The one sure winner in the Uber saga is the nonfiction genre. This story truly has it all. Uber is everything we love — and everthing we hate — about the Internet age. It is, if you will, the Uber of business stories. Uber is the unicorn of unicorns. The fastest growing tech company of all time. The company that most dramatically took the Internet to the streets and redefined the on-demand economy, taking on industries and city governments as it grew. While Uber represents the bold vision, innovation, and disruption the tech industry prides itself on, it has also represented the worst of Silicon Valley’s characteristics: Sexual harassment, rule-bending, worshipping the altar of growth above all else, and a broken corporate culture that makes Lord of the Flies look like a tale of altruistic teamwork. Our story’s latest chapter took place on Tuesday night when, under pressure from the company’s top investors, Uber’s co-founder, CEO, and highly controversial leader Travis Kalanick resigned. From the NYT’s Mike Isaac (who has been all over this story): Uber Founder Travis Kalanick Resigns as CEO.

+ Just hours before the resignation came, Kara Swisher made the case why Kalanick had to go. Can Uber’s Travis Kalanick be redeemed? Arianna thinks so. (Me, not so much.)

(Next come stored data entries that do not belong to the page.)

(** X21.  For a phase whose powers bear no name that every object
    inherits: the standings list every power that the phase names under
    its supply centres or under its units, each once, in the order of
    falling numbers of supply centres; and when the phase names no power
    twice under its units (its supply centres), the row of a power shows
    the length of its list of units (supply centres). *)
Theorem updateLeaderboard_standings (phase : Phase) :
  let centerLists := default [] (centers phase) in
  Forall (λ power, inherited power = false)
         (map fst centerLists ++ map fst (units phase)) →
  ∃ rows,
    updateLeaderboard phase = Some rows
    ∧ StronglySorted (λ x y, (y.1.2 ≤ x.1.2)%nat) rows
    ∧ NoDup (map (λ row, row.1.1) rows)
    ∧ (∀ power, power ∈ map (λ row, row.1.1) rows
                ↔ power ∈ map fst centerLists ++ map fst (units phase))
    ∧ (NoDup (map fst (units phase)) →
       ∀ power l, (power, l) ∈ units phase → ∃ c, (power, c, length l) ∈ rows)
    ∧ (NoDup (map fst centerLists) →
       ∀ power l, (power, l) ∈ centerLists → ∃ u, (power, length l, u) ∈ rows).
Proof.
  intros centerLists Hplain. unfold updateLeaderboard.
  assert (match centers phase with
          | Some cs => countsOf cs
          | None => []
          end = countsOf centerLists) as -> by (subst centerLists; by destruct (centers phase)).
  set (cc := countsOf centerLists). set (uc := countsOf (units phase)).
  set (allPowers := newSet (map fst cc ++ map fst uc)).
  destruct (newSet_spec (map fst cc ++ map fst uc)) as [Hnd Hin].
  destruct (countsOf_keys centerLists) as [_ Hck].
  destruct (countsOf_keys (units phase)) as [_ Huk].
  assert (Hproto : ∀ power, power ∈ map fst centerLists ++ map fst (units phase) →
                     inherited power = false ∧ power ≠ "__proto__").
  { intros power Hp. rewrite Forall_forall in Hplain. specialize (Hplain power Hp).
    split; [done|]. by intros ->. }
  assert (Hnames : ∀ power, power ∈ allPowers
                   ↔ power ∈ map fst centerLists ++ map fst (units phase)).
  { intros power. subst allPowers. rewrite Hin, !elem_of_app. subst cc uc.
    rewrite Hck, Huk. split.
    - intros [[? _]|[? _]]; auto.
    - intros [Hp|Hp]; [left|right]; (split; [done|]);
        apply Hproto, elem_of_app; auto. }
  assert (forallb (λ power, plainRead cc power && plainRead uc power) allPowers
          = true) as ->.
  { apply forallb_forall. intros power Hp%list_elem_of_In%Hnames.
    destruct (Hproto power Hp) as [Hi _]. unfold plainRead. rewrite Hi.
    by rewrite !orb_true_r. }
  eexists. split; [done|].
  assert (Hpowers : map (λ row : string * nat * nat, row.1.1)
                      (map (λ power, (power, countOr0 cc power, countOr0 uc power))
                           (sortByCenters cc allPowers))
                    = sortByCenters cc allPowers).
  { rewrite map_map. cbn. apply map_id. }
  assert (Hall : ∀ power, power ∈ sortByCenters cc allPowers
                 ↔ power ∈ map fst centerLists ++ map fst (units phase)).
  { intros power. by rewrite (sortByCenters_perm cc allPowers). }
  split; [|split; [|split; [|split]]].
  - apply (StronglySorted_map (λ x y : string * nat * nat, (y.1.2 ≤ x.1.2)%nat)).
    cbn. apply sortByCenters_sorted.
  - rewrite Hpowers. by rewrite (sortByCenters_perm cc allPowers).
  - intros power. by rewrite Hpowers.
  - intros Hu power l Hl. exists (countOr0 cc power).
    assert (Hp : power ∈ map fst centerLists ++ map fst (units phase)).
    { apply elem_of_app. right. apply list_elem_of_fmap. by exists (power, l). }
    apply list_elem_of_fmap. exists power. split; [|by apply Hall].
    subst uc. rewrite (countsOf_lookup _ _ l Hu Hl); [done|]. by apply Hproto.
  - intros Hc power l Hl. exists (countOr0 uc power).
    assert (Hp : power ∈ map fst centerLists ++ map fst (units phase)).
    { apply elem_of_app. left. apply list_elem_of_fmap. by exists (power, l). }
    apply list_elem_of_fmap. exists power. split; [|by apply Hall].
    subst cc. rewrite (countsOf_lookup _ _ l Hc Hl); [done|]. by apply Hproto.
Qed.
(** X10.  On a text [address/prefix] with a prefix p in [0, 32], [parseCidr]
    succeeds and returns the block that holds the address: the network
    address is the address with its low 32-p bits cleared (host bits are
    truncated, not rejected), the total is 2^(32-p), the broadcast is the
    last address of the block, and the address lies between the two. *)
Theorem parseCidr_range (ip ptxt : string) (p : Z) :
  hasChar "/" ip = false -> hasChar "/" ptxt = false ->
  parseInt ptxt = Num p -> 0 <= p <= 32 ->
  exists pr,
    parseCidr (ip ++ "/" ++ ptxt) = Ok pr
    /\ Cidr.prefix pr = Num p
    /\ Cidr.total pr = Num (2 ^ (32 - p))
    /\ ToUint32 (Cidr.networkInt pr)
       = ipToInt ip / 2 ^ (32 - p) * 2 ^ (32 - p)
    /\ Cidr.broadcastInt pr = ToUint32 (Cidr.networkInt pr) + 2 ^ (32 - p) - 1
    /\ ToUint32 (Cidr.networkInt pr) <= ipToInt ip <= Cidr.broadcastInt pr.
Proof. exact (parseCidr_range_holds ip ptxt p). Qed.

Lemma parseCidr_range_witness :
  parseInt "24" = Num 24
  /\ exists pr,
       parseCidr ("192.168.0.5" ++ "/" ++ "24") = Ok pr
       /\ Cidr.prefix pr = Num 24
       /\ Cidr.total pr = Num (2 ^ (32 - 24))
       /\ ToUint32 (Cidr.networkInt pr)
          = ipToInt "192.168.0.5" / 2 ^ (32 - 24) * 2 ^ (32 - 24)
       /\ Cidr.broadcastInt pr = ToUint32 (Cidr.networkInt pr) + 2 ^ (32 - 24) - 1
       /\ ToUint32 (Cidr.networkInt pr) <= ipToInt "192.168.0.5"
          <= Cidr.broadcastInt pr.
Proof.
  split; [vm_compute; reflexivity|].
  apply (parseCidr_range "192.168.0.5" "24" 24);
    [reflexivity | reflexivity | vm_compute; reflexivity | lia].
Defined.
(** On a band without any valid cell no spatial filter fails: the focal
    filters, the Gaussian filter, the median filter and the edge detector
    all produce an all-missing array (the last three without running their
    filter), and the statistics report zero valid pixels before and after
    and null min, max, mean and std. *)
Theorem missing_band_gives_null_filter_stats `{SciPy} `{Filters}
    (h w : nat) (data : list spec_float) (name : string) :
  Forall (fun x => isnan x = true) data ->
  let nulls :=
    [(name +:+ "_stats",
      VDict [("original_valid_pixels", VInt 0); ("filtered_valid_pixels", VInt 0);
             ("min", VNone); ("max", VNone); ("mean", VNone); ("std", VNone)])] in
  (forall f k, calculate_filter_stats data (focal_array f h w data k) name = nulls)
  /\ (forall sigma, gaussian_array h w data sigma = Np.full_like data F32.nan
        /\ calculate_filter_stats data (gaussian_array h w data sigma) name = nulls)
  /\ (forall size, median_array h w data size = Np.full_like data F32.nan
        /\ calculate_filter_stats data (median_array h w data size) name = nulls)
  /\ (forall method, edge_array method h w data = inr (Np.full_like data F32.nan))
  /\ calculate_filter_stats data (Np.full_like data F32.nan) name = nulls.
Proof.
  intros Hdata nulls.
  pose proof (proj2 (np_any_valid_false data) Hdata) as Hany.
  pose proof (filter_stats_all_nan data (Np.full_like data F32.nan) name Hdata
                (full_like_all_nan data)) as Hfull.
  split; [|split; [|split; [|split]]].
  - intros f k. apply filter_stats_all_nan; [done|]. by apply focal_all_nan.
  - intros sigma. unfold gaussian_array. by rewrite Hany.
  - intros size. unfold median_array. by rewrite Hany.
  - intros method. unfold edge_array. by rewrite Hany.
  - done.
Qed.

Lemma missing_band_gives_null_filter_stats_witness :
  let data := handle_nodata (band_f32 empty_scene 1) (Some (F64.lit (-9999) 0)) in
  let nulls :=
    [("focal_mean" +:+ "_stats",
      VDict [("original_valid_pixels", VInt 0); ("filtered_valid_pixels", VInt 0);
             ("min", VNone); ("max", VNone); ("mean", VNone); ("std", VNone)])] in
  (forall f k, calculate_filter_stats data (focal_array f 2 2 data k) "focal_mean" = nulls)
  /\ (forall sigma, gaussian_array 2 2 data sigma = Np.full_like data F32.nan
        /\ calculate_filter_stats data (gaussian_array 2 2 data sigma) "focal_mean" = nulls)
  /\ (forall size, median_array 2 2 data size = Np.full_like data F32.nan
        /\ calculate_filter_stats data (median_array 2 2 data size) "focal_mean" = nulls)
  /\ (forall method, edge_array method 2 2 data = inr (Np.full_like data F32.nan))
  /\ calculate_filter_stats data (Np.full_like data F32.nan) "focal_mean" = nulls.
Proof.
  intros data.
  refine (missing_band_gives_null_filter_stats 2 2 data "focal_mean" _).
  repeat constructor.
Defined.
(** * The AI-agent edge function: stream relay, tool executor, orchestrator

    A shallow embedding of [supabase/functions/ai-agent/index.ts] and the
    properties of its streaming and tool-calling loop.

    The model:
    - [JS]: the fragment of JavaScript values and built-ins the function
      relies on (property access, truthiness, string coercion, [split],
      [trim], ...);
    - [Json]: a reference [JSON.parse] and [JSON.stringify], used to run the
      model on concrete texts (the general statements hold for any
      [JSON.parse]);
    - [Async]: async function bodies as trees of awaited backend calls, their
      traces, their runs against a backend, and [Promise.all];
    - [Agent]: the functions of [index.ts]: the tool registry, the eight tool
      handlers, [executeSingleTool], [executeToolsParallel], the read loop of
      the streamed reply, [buildAgentContext], [getSystemPrompt] and the
      request handler;
    - [Store]: an in-memory reference behaviour of the tables.

    Then the notions used to state the properties, and the properties: the
    read loop on lines and chunks, the executions of async bodies,
    [Promise.all], the tool executor, the conversation store and the streamed
    reply, and the drafts of the citizenship application; then further
    properties of the same functions: the lines the loop ignores, the context
    and the system prompt, the footprint of the tools and the behaviour of
    each handler on its edge cases, the shape of the two replies, and the
    course of a request through the handler.

    The handler is modelled from the validated request on: CORS, the health
    check and the validation of the body are code of [_shared], outside
    [index.ts].  Console output and the headers of [fetch] are left out.
    The output stream is seen through its controller, which takes events
    while the stream is readable and throws once it is closed or errored (as
    it is for a consumer that has gone away). *)

From Stdlib Require Import List String Ascii ZArith Bool Lia Arith.
From Stdlib Require Import DecimalString.
Import ListNotations.
Local Open Scope list_scope.
Local Open Scope string_scope.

+ In addition to representing so much, good and bad, about the tech industry, Kalanick’s fall also points to two major cultural trends. First, there’s the role of the whistleblower. From The Ringer’s Alyssa Bereznak: You Can Thank Whistleblowers for Uber CEO Travis Kalanick’s Resignation. “It was just a little more than four months ago that Susan Fowler published a reflection of her year working as an engineer at Uber.” And second, there’s the role of social media. From Farhad Manjoo in the NYT: How Battling Brands Online Has Gained Urgency, and Impact.